Background At present, the incidence of acute myocardial infarction is increasing rapidly in China, while the prevention and treatment of heart failure after myocardial infarction is not optimistic.
Objective To investigate the dynamic changes of serum exosomal microRNA (microRNA, miR)-122 and miR-194 in the early stage of myocardial infarction and provide reference for the early diagnosis of heart failure after myocardial infarction.
Methods From January 2018 to June 2020, 96 patients with acute myocardial infarction admitted to Beijing Daxing District Hospital of Integrated Chinese and Western Medicine were selected. All patients received percutaneous coronary intervention (PCI) treatment, and based on whether heart failure occurred after AMI, they were divided into heart failure after AMI group (n=35) and non-heart failure group (n=61). Reverse transcription polymerase chain reaction (RT-PCR) was used to detect and compare the levels of serum miR-122, miR-194 and Precursor (N-terminal pro-brain natriuretic peptide, NT-proBNP) concentration in the venous blood of the two groups at 1 h, 12 h, 20 h, 24 h and 48 h after onset, and Pearson correlation was used to analyze the correlation between serum miR-122, miR-194 levels and NT-proBNP concentration. The receiver operating characteristic curve (ROC) was used to analyze the diagnostic value of miR-122 and miR-194 expression levels at each time point in patients with heart failure.

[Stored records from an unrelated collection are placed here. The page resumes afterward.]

(** * The fetch wrapper: URL builder, props resolver, request executors,
      timeout racer and facade

    A shallow embedding of the module that exports [getHost], [getProps],
    [withoutBody], [withBody], [withText], [withTimeout] and the default
    [api] object, followed by the properties its specification states.

    ECMAScript values are an inductive type, synchronous code that may throw
    returns a [result], and a promise is described by the time it takes to
    settle together with the completion it settles with. *)

From Stdlib Require Import String Ascii List ZArith NArith Bool Lia DecimalString Sorted.
From Stdlib Require Import DecimalPos DecimalZ Permutation.
Import ListNotations.
Open Scope string_scope.

(* ------------------------------------------------------------------ *)
(** ** Values *)

(** The values that flow through the module: primitives, arrays, ordinary
    objects carrying data properties (own properties, in the order they were
    created) and error instances raised by the runtime.  Numbers are the
    safe integers, of magnitude at most 2^53 - 1, which are exact and print
    in plain decimal; [safe_integers] below says of a value that its
    numbers are such.  The characters of a string stand for its code
    units.  Callable values are not part of the universe. *)
#[warnings="-register-all"]
Inductive value : Type :=
| VUndefined
| VNull
| VBool (b : bool)
| VNum (n : Z)
| VStr (s : string)
| VArr (items : list value)
| VObj (props : list (string * value))
| VError (name message : string).

Definition obj : Type := list (string * value).

(** Completion of synchronous code: a normal value or a thrown one. *)
Inductive result (A : Type) : Type :=
| Ok (a : A)
| Throw (e : value).
Arguments Ok {A} a.
Arguments Throw {A} e.

Definition bind {A B : Type} (r : result A) (k : A -> result B) : result B :=
  match r with
  | Ok a => k a
  | Throw e => Throw e
  end.

Notation "x <- e ;; k" := (bind e (fun x => k))
  (at level 61, e at next level, right associativity).

(** A [TypeError] of the runtime; the message text is the engine's and is
    not modelled. *)
Definition TypeError : value := VError "TypeError" "".

(* ------------------------------------------------------------------ *)
(** ** Own properties *)

Section Properties.
Context {A : Type}.

(** Own-property lookup. *)
Fixpoint lookup (k : string) (o : list (string * A)) : option A :=
  match o with
  | [] => None
  | (k', v) :: o' => if String.eqb k k' then Some v else lookup k o'
  end.

Definition has_own (k : string) (o : list (string * A)) : bool :=
  match lookup k o with Some _ => true | None => false end.

(** Property definition: an existing key keeps its position and takes the
    new value, a new key goes last. *)
Fixpoint set (k : string) (v : A) (o : list (string * A)) : list (string * A) :=
  match o with
  | [] => [(k, v)]
  | (k', v') :: o' =>
      if String.eqb k k' then (k', v) :: o' else (k', v') :: set k v o'
  end.
End Properties.

(* ------------------------------------------------------------------ *)
(** ** Abstract operations of the language *)

(** ToBoolean. *)
Definition truthy (v : value) : bool :=
  match v with
  | VUndefined | VNull => false
  | VBool b => b
  | VNum n => negb (n =? 0)%Z
  | VStr s => negb (s =? "")
  | VArr _ | VObj _ | VError _ _ => true
  end.

(** [a || b] *)
Definition or_value (a b : value) : value := if truthy a then a else b.

(** Number::toString on the safe integers (plain decimal).  A number
    outside of them prints otherwise, in exponent form from 10^21 on, and
    is not described. *)
Definition Number_toString (n : Z) : string := NilZero.string_of_int (Z.to_int n).

Fixpoint join (sep : string) (l : list string) : string :=
  match l with
  | [] => ""
  | [s] => s
  | s :: l' => s ++ sep ++ join sep l'
  end.

(** ToString, as a template literal applies it.  An ordinary object answers
    through [Object.prototype.toString] unless an own [toString] data
    property hides it, in which case no conversion is found; an array
    answers with its elements joined by commas. *)
Fixpoint ToString (v : value) : result string :=
  match v with
  | VUndefined => Ok "undefined"
  | VNull => Ok "null"
  | VBool b => Ok (if b then "true" else "false")
  | VNum n => Ok (Number_toString n)
  | VStr s => Ok s
  | VArr items =>
      let element x :=
        match x with
        | VUndefined | VNull => Ok ""
        | _ => ToString x
        end in
      (fix elements (l : list value) : result string :=
         match l with
         | [] => Ok ""
         | x :: l' =>
             s <- element x ;;
             match l' with
             | [] => Ok s
             | _ => r <- elements l' ;; Ok (s ++ "," ++ r)
             end
         end) items
  | VObj o => if has_own "toString" o then Throw TypeError else Ok "[object Object]"
  | VError name message =>
      Ok (if message =? "" then name
          else if name =? "" then message
          else name ++ ": " ++ message)
  end.

(** The numbers that a value shows when it is turned into a string are safe
    integers: the number itself, or the elements of an array, at any depth. *)
Fixpoint safe_integers (v : value) : bool :=
  match v with
  | VNum n => (Z.abs n <=? 9007199254740991)%Z
  | VArr items => forallb safe_integers items
  | _ => true
  end.

(** [v === n] for a number [n]. *)
Definition strict_eq_num (v : value) (n : Z) : bool :=
  match v with
  | VNum m => (m =? n)%Z
  | _ => false
  end.

(** A property key is an array index when it is the canonical decimal text
    of an integer below 2^32 - 1. *)
Definition array_index (k : string) : option N :=
  match NilZero.uint_of_string k with
  | Some u =>
      let n := N.of_uint u in
      if (NilZero.string_of_uint (N.to_uint n) =? k) && (n <? 4294967295)%N
      then Some n else None
  | None => None
  end.

Definition is_array_index (k : string) : bool :=
  match array_index k with Some _ => true | None => false end.

Fixpoint insert_index (e : N * string) (l : list (N * string)) : list (N * string) :=
  match l with
  | [] => [e]
  | e' :: l' => if (fst e <=? fst e')%N then e :: l else e' :: insert_index e l'
  end.

Definition sort_indices (l : list (N * string)) : list (N * string) :=
  fold_right insert_index [] l.

Fixpoint index_keys (ks : list string) : list (N * string) :=
  match ks with
  | [] => []
  | k :: ks' =>
      match array_index k with
      | Some n => (n, k) :: index_keys ks'
      | None => index_keys ks'
      end
  end.

(** The order in which an ordinary object lists its own keys: array indices
    in ascending numeric order, then the other keys in creation order. *)
Definition own_property_keys (o : obj) : list string :=
  let ks := map fst o in
  map snd (sort_indices (index_keys ks))
    ++ filter (fun k => negb (is_array_index k)) ks.

Definition indices (n : nat) : list string :=
  map (fun i => NilZero.string_of_uint (Nat.to_uint i)) (seq 0 n).

(** [Object.keys(v)] *)
Definition Object_keys (v : value) : result (list string) :=
  match v with
  | VUndefined | VNull => Throw TypeError
  | VObj o => Ok (own_property_keys o)
  | VArr items => Ok (indices (List.length items))
  | VStr s => Ok (indices (String.length s))
  | VBool _ | VNum _ | VError _ _ => Ok []
  end.

Definition nat_of_index (k : string) : nat :=
  match array_index k with Some n => N.to_nat n | None => 0 end.

(** [v[k]] for [k] one of the keys [Object.keys(v)] lists. *)
Definition own_member (v : value) (k : string) : value :=
  match v with
  | VObj o => match lookup k o with Some x => x | None => VUndefined end
  | VArr items => nth (nat_of_index k) items VUndefined
  | VStr s =>
      match String.get (nat_of_index k) s with
      | Some c => VStr (String c EmptyString)
      | None => VUndefined
      end
  | _ => VUndefined
  end.

(** [v.error].  No built-in prototype has a member of that name, so only an
    own property of an ordinary object can answer; reading it off
    [undefined] or [null] throws. *)
Definition get_error (v : value) : result value :=
  match v with
  | VUndefined | VNull => Throw TypeError
  | VObj o => Ok (match lookup "error" o with Some x => x | None => VUndefined end)
  | _ => Ok VUndefined
  end.

(** [String.prototype.substr(start)] *)
Definition String_substr (s : string) (start : Z) : string :=
  let len := Z.of_nat (String.length s) in
  let from := if (start <? 0)%Z then Z.max (len + start) 0 else Z.min start len in
  String.substring (Z.to_nat from) (Z.to_nat (len - from)) s.

(** [String.prototype.substring(start, end)] *)
Definition String_substring (s : string) (a b : Z) : string :=
  let len := Z.of_nat (String.length s) in
  let clamp x := Z.min (Z.max x 0) len in
  let lo := Z.min (clamp a) (clamp b) in
  let hi := Z.max (clamp a) (clamp b) in
  String.substring (Z.to_nat lo) (Z.to_nat (hi - lo)) s.

(* ------------------------------------------------------------------ *)
(** ** Promises *)

(** A promise is known by the time it takes to settle, counted in the
    timer's units from its creation, and by the completion it settles with:
    [Ok] when it fulfils, [Throw] when it rejects.  [Never] is a promise that
    stays pending. *)
Inductive promise (A : Type) : Type :=
| Settled (t : N) (r : result A)
| Never.
Arguments Settled {A} t r.
Arguments Never {A}.

Definition resolve {A : Type} (a : A) : promise A := Settled 0%N (Ok a).

(** Synchronous code run inside an [async] body. *)
Definition sync {A : Type} (r : result A) : promise A := Settled 0%N r.

(** The same promise, created [d] units later. *)
Definition later {A : Type} (d : N) (p : promise A) : promise A :=
  match p with
  | Settled t r => Settled (d + t)%N r
  | Never => Never
  end.

(** [await p] followed by the rest of the body; a rejection of [p] is thrown
    at the [await]. *)
Definition await {A B : Type} (p : promise A) (k : A -> promise B) : promise B :=
  match p with
  | Settled t (Ok a) => later t (k a)
  | Settled t (Throw e) => Settled t (Throw e)
  | Never => Never
  end.

Notation "x <~ p ;; k" := (await p (fun x => k))
  (at level 61, p at next level, right associativity).

(** [try { body } catch (error) { handler }] *)
Definition try_catch {A : Type} (body : promise A) (handler : value -> promise A)
  : promise A :=
  match body with
  | Settled t (Throw e) => later t (handler e)
  | _ => body
  end.

(** [return p] where [p] is a promise: the body completes normally with the
    promise itself, whatever that promise later does. *)
Definition Return {A : Type} (p : promise A) : promise (promise A) := resolve p.

(** An [async] function: its promise takes up the promise its body
    returned, and rejects with what the body threw. *)
Definition async {A : Type} (body : promise (promise A)) : promise A :=
  p <~ body ;; p.

(** [Promise.race([p, q])]: the one that settles first; when both settle at
    the same instant the one listed first is taken. *)
Definition race {A : Type} (p q : promise A) : promise A :=
  match p, q with
  | Settled t _, Settled u _ => if (t <=? u)%N then p else q
  | Settled _ _, Never => p
  | Never, _ => q
  end.

(** The same promise seen at another type of values. *)
Definition promise_map {A B : Type} (f : A -> B) (p : promise A) : promise B :=
  match p with
  | Settled t (Ok a) => Settled t (Ok (f a))
  | Settled t (Throw e) => Settled t (Throw e)
  | Never => Never
  end.

(** [new Promise(resolve => setTimeout(() => resolve(v), ms))], for a delay
    [ms] that the timer takes as it is: at most 2147483647.  A longer delay
    does not fit the timer, which then fires early; the model does not
    describe that, and what is proved of a timeout is proved within the
    bound. *)
Definition after {A : Type} (ms : N) (v : A) : promise A := Settled ms (Ok v).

Results Overall analysis (two factor repeated measurement analysis of variance) revealed that there were statistically significant differences in indexes, time and interaction between the groups (P<0.05). The venous blood serum NT-proBNP concentration and miR-194 level of the two groups increased at 1 h, 12 h, 20 h, 24 h and 48 h after the onset, and then decreased, and peaked at 24 h after onset; The level of miR-122 showed a trend of first decrease and then increase, and the relative expression level was the lowest at 24 h after the onset. Except for the time point of 1 h after operation, the serum NT-proBNP concentration and miR-194 level in the heart failure after AMI group were higher than that of the non-heart failure at each time point, while the miR-122 level was lower than that of the non-heart failure group (P<0.05). Pearson correlation analysis showed that serum miR-122 expression level was negatively correlated with NT-proBNP (r=-0.667, P=0.012), and serum miR-194 expression level was positively correlated with NT-proBNP (r=0.854, P=0.004). The results of ROC analysis showed that, except for the time point of 1 h after operation, the miR-122 and miR-194 levels in patients with AMI showed a better diagnostic value for heart failure at other time points, with the highest diagnostic value at 12 h, and the area under the ROC curve was 0.941 (95% CI: 0.901 - 0.965) and 0.867 (95% CI: 0.829 - 0.906), respectively.
Conclusion The sera level of miR-122 show a single-peak trend of first decrease and then increase in patients with AMI, while the trend of miR-194 is opposite, and the expression levels of them are significantly correlated with the concentration of NT-proBNP. There are differences in the diagnostic value of miR-122 and miR-194 levels at different time points in heart failure, which is expected to become a potential new serum biomarker for assisted diagnosis of heart failure.